■ **Exercise**
At the line containing "rewrite Qmult_0_l. apply", begin setting down the entries exactly, and stop only after the last line.

☆ ☆ ☆

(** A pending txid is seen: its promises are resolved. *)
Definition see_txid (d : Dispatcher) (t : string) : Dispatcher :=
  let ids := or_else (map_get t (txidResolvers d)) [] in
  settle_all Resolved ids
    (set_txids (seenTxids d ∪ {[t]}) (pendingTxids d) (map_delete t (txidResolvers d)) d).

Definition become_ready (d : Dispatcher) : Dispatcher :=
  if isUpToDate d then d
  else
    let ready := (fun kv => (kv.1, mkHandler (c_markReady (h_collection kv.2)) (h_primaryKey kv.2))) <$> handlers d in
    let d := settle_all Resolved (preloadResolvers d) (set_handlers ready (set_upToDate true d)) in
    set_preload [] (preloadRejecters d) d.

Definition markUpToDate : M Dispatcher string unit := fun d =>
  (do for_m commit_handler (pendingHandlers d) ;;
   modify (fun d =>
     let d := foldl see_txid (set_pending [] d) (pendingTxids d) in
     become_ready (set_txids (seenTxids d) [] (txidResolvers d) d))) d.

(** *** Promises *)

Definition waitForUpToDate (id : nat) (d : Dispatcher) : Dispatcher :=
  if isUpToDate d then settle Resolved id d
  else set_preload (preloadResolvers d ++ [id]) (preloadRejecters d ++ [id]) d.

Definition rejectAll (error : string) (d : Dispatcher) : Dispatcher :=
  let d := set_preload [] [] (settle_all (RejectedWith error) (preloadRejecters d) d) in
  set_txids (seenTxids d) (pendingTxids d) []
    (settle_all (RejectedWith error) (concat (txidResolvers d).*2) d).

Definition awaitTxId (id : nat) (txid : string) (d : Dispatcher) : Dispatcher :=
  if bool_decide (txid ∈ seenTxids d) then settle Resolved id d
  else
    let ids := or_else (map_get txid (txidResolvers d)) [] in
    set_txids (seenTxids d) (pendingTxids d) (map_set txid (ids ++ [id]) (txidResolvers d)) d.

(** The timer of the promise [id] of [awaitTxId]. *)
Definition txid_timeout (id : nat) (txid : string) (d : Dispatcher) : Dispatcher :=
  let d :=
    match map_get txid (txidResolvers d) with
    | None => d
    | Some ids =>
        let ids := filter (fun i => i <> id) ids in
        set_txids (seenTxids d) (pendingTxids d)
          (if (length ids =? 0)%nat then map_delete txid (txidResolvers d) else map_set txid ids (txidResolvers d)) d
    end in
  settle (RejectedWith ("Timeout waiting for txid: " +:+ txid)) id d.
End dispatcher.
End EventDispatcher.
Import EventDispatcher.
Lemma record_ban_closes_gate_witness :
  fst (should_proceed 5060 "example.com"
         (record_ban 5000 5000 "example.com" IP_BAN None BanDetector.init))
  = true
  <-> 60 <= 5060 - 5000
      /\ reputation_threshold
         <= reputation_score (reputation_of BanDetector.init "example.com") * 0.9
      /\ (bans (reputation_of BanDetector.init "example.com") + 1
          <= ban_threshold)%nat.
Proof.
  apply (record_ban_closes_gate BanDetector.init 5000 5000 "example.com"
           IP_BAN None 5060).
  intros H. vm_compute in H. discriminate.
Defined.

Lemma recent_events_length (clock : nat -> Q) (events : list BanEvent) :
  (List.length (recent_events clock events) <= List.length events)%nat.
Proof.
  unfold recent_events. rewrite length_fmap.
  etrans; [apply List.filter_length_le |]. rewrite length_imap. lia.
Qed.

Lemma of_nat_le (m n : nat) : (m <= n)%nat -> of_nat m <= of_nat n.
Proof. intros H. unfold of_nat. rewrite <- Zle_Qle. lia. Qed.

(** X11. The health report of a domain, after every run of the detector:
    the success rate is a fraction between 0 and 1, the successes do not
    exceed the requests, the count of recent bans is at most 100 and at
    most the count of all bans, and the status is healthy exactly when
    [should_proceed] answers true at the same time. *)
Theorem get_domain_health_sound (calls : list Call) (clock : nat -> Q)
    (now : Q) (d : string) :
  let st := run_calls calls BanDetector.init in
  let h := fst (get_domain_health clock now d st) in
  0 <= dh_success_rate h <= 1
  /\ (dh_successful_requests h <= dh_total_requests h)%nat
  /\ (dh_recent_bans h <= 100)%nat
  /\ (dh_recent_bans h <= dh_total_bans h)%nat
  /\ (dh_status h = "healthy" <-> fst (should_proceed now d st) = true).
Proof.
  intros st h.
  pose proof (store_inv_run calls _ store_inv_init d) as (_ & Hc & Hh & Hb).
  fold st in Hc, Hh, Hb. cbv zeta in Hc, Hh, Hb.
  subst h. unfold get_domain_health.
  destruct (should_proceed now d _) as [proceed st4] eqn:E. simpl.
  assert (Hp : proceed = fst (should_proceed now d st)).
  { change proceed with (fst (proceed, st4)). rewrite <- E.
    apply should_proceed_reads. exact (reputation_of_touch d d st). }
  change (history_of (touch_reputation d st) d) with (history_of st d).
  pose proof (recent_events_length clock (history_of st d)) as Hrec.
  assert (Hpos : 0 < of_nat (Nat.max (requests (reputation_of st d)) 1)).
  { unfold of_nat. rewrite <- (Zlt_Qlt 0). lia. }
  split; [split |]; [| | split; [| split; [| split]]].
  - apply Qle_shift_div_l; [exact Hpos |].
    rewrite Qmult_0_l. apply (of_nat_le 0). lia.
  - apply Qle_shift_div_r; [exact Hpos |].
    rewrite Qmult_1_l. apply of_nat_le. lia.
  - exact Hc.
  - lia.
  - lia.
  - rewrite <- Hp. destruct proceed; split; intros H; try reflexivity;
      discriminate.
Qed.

☆ ☆ ☆

■ **Your solution**
    rewrite Qmult_0_l. apply (of_nat_le 0). lia.
  - apply Qle_shift_div_r; [exact Hpos |].
    rewrite Qmult_1_l. apply of_nat_le. lia.
  - exact Hc.
  - lia.
  - lia.
  - rewrite <- Hp. destruct proceed; split; intros H; try reflexivity;
      discriminate.
Qed.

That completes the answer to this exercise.